Japan’s Fast Retailing announced on 4th March it plans to reduce prices of items at its Uniqlo and GU location throughout Japan.
The fashion and apparel conglomerate said prices at its masthead retailer Uniqlo and sister retailer, GU, will be slashed by 9 per cent in Japan, as local consumers continue to face “unprecedented difficulties because of the coronavirus pandemic.”
The company also said its price tags and displays will be fixed to be tax inclusive, to spare customers the bother of making calculations, meaning each shopper will just pay the amount indicated on the tag. The price changes will come into effect on 12th March.
“By keeping the prices of as many items as possible unchanged, and offering LifeWear at tax-inclusive, affordable prices, we hope to remain an integral part of the everyday lives of our customers. This is our mission, and the significance of our existence as an
apparel company,” said Tadashi Yanai, chairman, president and CEO of Fast Retailing.
In Fast Retailing’s most recent trading update last week, Unqilo’s February same-store sales including online sales increased by 0.4% year on year, while total sales including online sales increased by 1.3%.
Same-store sales rose year on year in February, “on the back of strong sales of products designed to satisfy stay-at-home demand and buoyant sales of Spring outerwear and items manufactured using our Cut and Sew process,” said the Tokyo-based company.

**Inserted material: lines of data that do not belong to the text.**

(* ===== verification/GovernorSteps.v ===== *)
(** * Threads and transitions of the governor

    The critical sections of [drainAttempts], [drainOrdinaryAttempts],
    [finishSafetyTripDrain], the end of the [Close] methods (governor.go) and
    [runLoopbackTermination] (loopback_termination.go), and the transition
    relation [gstep] in which operations and threads interleave in any order.
    A timer is a transition that may happen at any time. *)
From S2P Require Import Prelude GoStd Limits SafetyTrip Governor.

(** ** The safety-trip store as the governor sees it *)

(** [store_reply event reply]: [tripThen] may answer [event] with [reply]. *)
Class TripStore := store_reply : SafetyTripEvent -> trip_reply -> Prop.

(** What the store promises: a valid event is answered with a blocking status. *)
Class TripStoreLaws (S : TripStore) :=
  store_reply_blocks : forall event status err called,
    store_reply event (status, err, called) ->
    validateSafetyTripEvent event = None -> ts_BlocksActiveWork status = true.

(** The store of SafetyTrip.v, over any file and any outcome of its calls. *)
Definition disk_store (C : TripCodec) : TripStore := fun event reply =>
  exists io now d, let r := tripThen io now event d in
    reply = (run_status r, run_err r, run_after_latch r).

(** ** Formatting of the timeout detail

    [cancel_detail timeout pending first] is the text [fmt.Sprintf] produces. *)
Class Sprintf := cancel_detail : Z -> Z -> string -> string.

(** ** The critical sections of [drainAttempts] *)

Definition set_thread (tid : nat) (t : drain_thread) (g : Governor) : Governor :=
  set_g_drainThreads (<[tid := t]> (g_drainThreads g)) g.
Definition end_thread (tid : nat) (g : Governor) : Governor :=
  set_g_drainThreads (delete tid (g_drainThreads g)) g.

Definition lease_id (g : Governor) (a : ptr) : string :=
  match g_aheap g !! a with Some l => req_ID (al_request l) | None => "" end.

Fixpoint insert_by_id (g : Governor) (a : ptr) (l : list ptr) : list ptr :=
  match l with
  | [] => [a]
  | b :: l' => if String.ltb (lease_id g b) (lease_id g a)
               then b :: insert_by_id g a l' else a :: b :: l'
  end.
(** [sort.Slice] by request identifier. *)
Definition sort_by_id (g : Governor) (l : list ptr) : list ptr :=
  foldr (insert_by_id g) [] l.

(** The attempt's [drained] or [done] channel is closed. *)
Definition lease_waited (g : Governor) (a : ptr) : bool :=
  match g_aheap g !! a with
  | Some l => closed_chan (al_drained l) || closed_chan (al_done l)
  | None => true
  end.

(** [waitForAttemptDrains]: [None] while it blocks; after the timer it reports
    the first attempt that is still pending. *)
Definition waitForAttemptDrains (timer : bool) (attempts : list ptr) (g : Governor)
    : option (option ptr) :=
  match List.find (fun a => negb (lease_waited g a)) attempts with
  | None => Some None
  | Some a => if timer then Some (Some a) else None
  end.

Definition drain_stop_phased (tid : nat) (t : drain_thread) (g : Governor) : Governor :=
  set_thread tid (set_dt_phase DStopOrdinary t) (begin_all g (dt_phased t)).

At the end of February, a total of five Uniqlo stores remained temporarily closed and 172 stores were operating shorter working hours due to Covid-19. During the month of February, three Uniqlo stores were launched and two were permanently closed, it said.
Japanese retail sales fell 2.4% in January from a year earlier, government data showed in late February. That compared with a median market forecast for a 2.6% decline, according to Reuters.